- YOUR OBJECTIVE:
Count the lines in the records below that contain the word "Hres", and give only that number.

[Saved entries]

--- START ---

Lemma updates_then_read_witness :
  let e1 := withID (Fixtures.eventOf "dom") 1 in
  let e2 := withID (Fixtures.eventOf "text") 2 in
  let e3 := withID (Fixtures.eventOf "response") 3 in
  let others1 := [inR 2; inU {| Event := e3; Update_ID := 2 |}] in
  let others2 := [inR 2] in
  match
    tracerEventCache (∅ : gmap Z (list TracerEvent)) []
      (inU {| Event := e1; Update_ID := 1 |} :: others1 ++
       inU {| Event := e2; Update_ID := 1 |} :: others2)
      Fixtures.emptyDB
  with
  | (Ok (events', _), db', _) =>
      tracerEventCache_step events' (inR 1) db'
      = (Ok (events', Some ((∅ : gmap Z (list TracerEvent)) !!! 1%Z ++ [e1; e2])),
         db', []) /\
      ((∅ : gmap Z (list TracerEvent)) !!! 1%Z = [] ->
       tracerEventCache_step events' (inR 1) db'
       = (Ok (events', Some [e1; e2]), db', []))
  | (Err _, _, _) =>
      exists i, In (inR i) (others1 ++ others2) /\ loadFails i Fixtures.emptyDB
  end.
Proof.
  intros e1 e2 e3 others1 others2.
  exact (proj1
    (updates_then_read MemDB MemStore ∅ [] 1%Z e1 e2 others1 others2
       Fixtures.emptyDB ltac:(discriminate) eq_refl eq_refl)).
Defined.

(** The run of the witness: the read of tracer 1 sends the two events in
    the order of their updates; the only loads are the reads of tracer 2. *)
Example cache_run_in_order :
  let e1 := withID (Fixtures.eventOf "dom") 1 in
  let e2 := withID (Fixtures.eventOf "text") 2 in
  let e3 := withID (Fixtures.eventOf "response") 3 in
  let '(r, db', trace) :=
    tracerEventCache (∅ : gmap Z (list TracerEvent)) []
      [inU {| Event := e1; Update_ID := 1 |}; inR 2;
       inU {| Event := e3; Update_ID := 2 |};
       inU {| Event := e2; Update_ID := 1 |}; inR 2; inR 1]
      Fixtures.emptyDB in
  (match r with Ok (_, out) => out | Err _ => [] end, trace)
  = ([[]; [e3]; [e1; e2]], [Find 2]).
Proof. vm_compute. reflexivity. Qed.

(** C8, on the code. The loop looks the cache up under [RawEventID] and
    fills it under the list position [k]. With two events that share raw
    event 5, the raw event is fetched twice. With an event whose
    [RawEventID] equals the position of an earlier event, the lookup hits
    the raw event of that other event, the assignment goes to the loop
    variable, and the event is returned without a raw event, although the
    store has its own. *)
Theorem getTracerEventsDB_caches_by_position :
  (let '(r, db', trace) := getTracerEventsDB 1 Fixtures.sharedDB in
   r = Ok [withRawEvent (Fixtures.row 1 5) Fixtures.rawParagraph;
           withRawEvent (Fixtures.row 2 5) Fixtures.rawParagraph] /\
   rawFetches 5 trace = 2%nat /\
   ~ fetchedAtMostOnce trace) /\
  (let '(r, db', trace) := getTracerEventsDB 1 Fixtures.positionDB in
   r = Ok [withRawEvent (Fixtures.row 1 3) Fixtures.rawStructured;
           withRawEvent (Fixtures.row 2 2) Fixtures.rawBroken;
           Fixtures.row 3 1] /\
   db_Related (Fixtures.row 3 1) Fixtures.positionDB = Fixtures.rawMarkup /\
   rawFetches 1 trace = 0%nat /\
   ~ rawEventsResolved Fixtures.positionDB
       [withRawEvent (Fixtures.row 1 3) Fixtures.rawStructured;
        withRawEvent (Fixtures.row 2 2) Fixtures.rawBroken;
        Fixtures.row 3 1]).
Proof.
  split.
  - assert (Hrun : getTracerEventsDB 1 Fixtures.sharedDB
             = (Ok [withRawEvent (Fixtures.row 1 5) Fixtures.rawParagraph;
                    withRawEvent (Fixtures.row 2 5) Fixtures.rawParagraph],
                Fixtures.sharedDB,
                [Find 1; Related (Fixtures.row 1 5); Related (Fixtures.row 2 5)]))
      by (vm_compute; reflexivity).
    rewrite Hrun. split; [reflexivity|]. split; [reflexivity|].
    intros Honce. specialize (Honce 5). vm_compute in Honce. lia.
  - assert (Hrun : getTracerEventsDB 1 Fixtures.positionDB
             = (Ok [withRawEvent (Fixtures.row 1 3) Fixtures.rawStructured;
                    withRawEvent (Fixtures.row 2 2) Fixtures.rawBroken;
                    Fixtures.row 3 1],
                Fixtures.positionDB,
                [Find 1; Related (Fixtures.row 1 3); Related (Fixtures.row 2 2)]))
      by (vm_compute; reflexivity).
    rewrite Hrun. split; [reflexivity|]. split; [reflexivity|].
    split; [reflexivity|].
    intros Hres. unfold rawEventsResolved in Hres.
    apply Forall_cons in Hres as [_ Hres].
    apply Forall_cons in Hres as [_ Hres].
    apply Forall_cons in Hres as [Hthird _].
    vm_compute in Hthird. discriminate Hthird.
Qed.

--- END ---

- SOLUTION:
4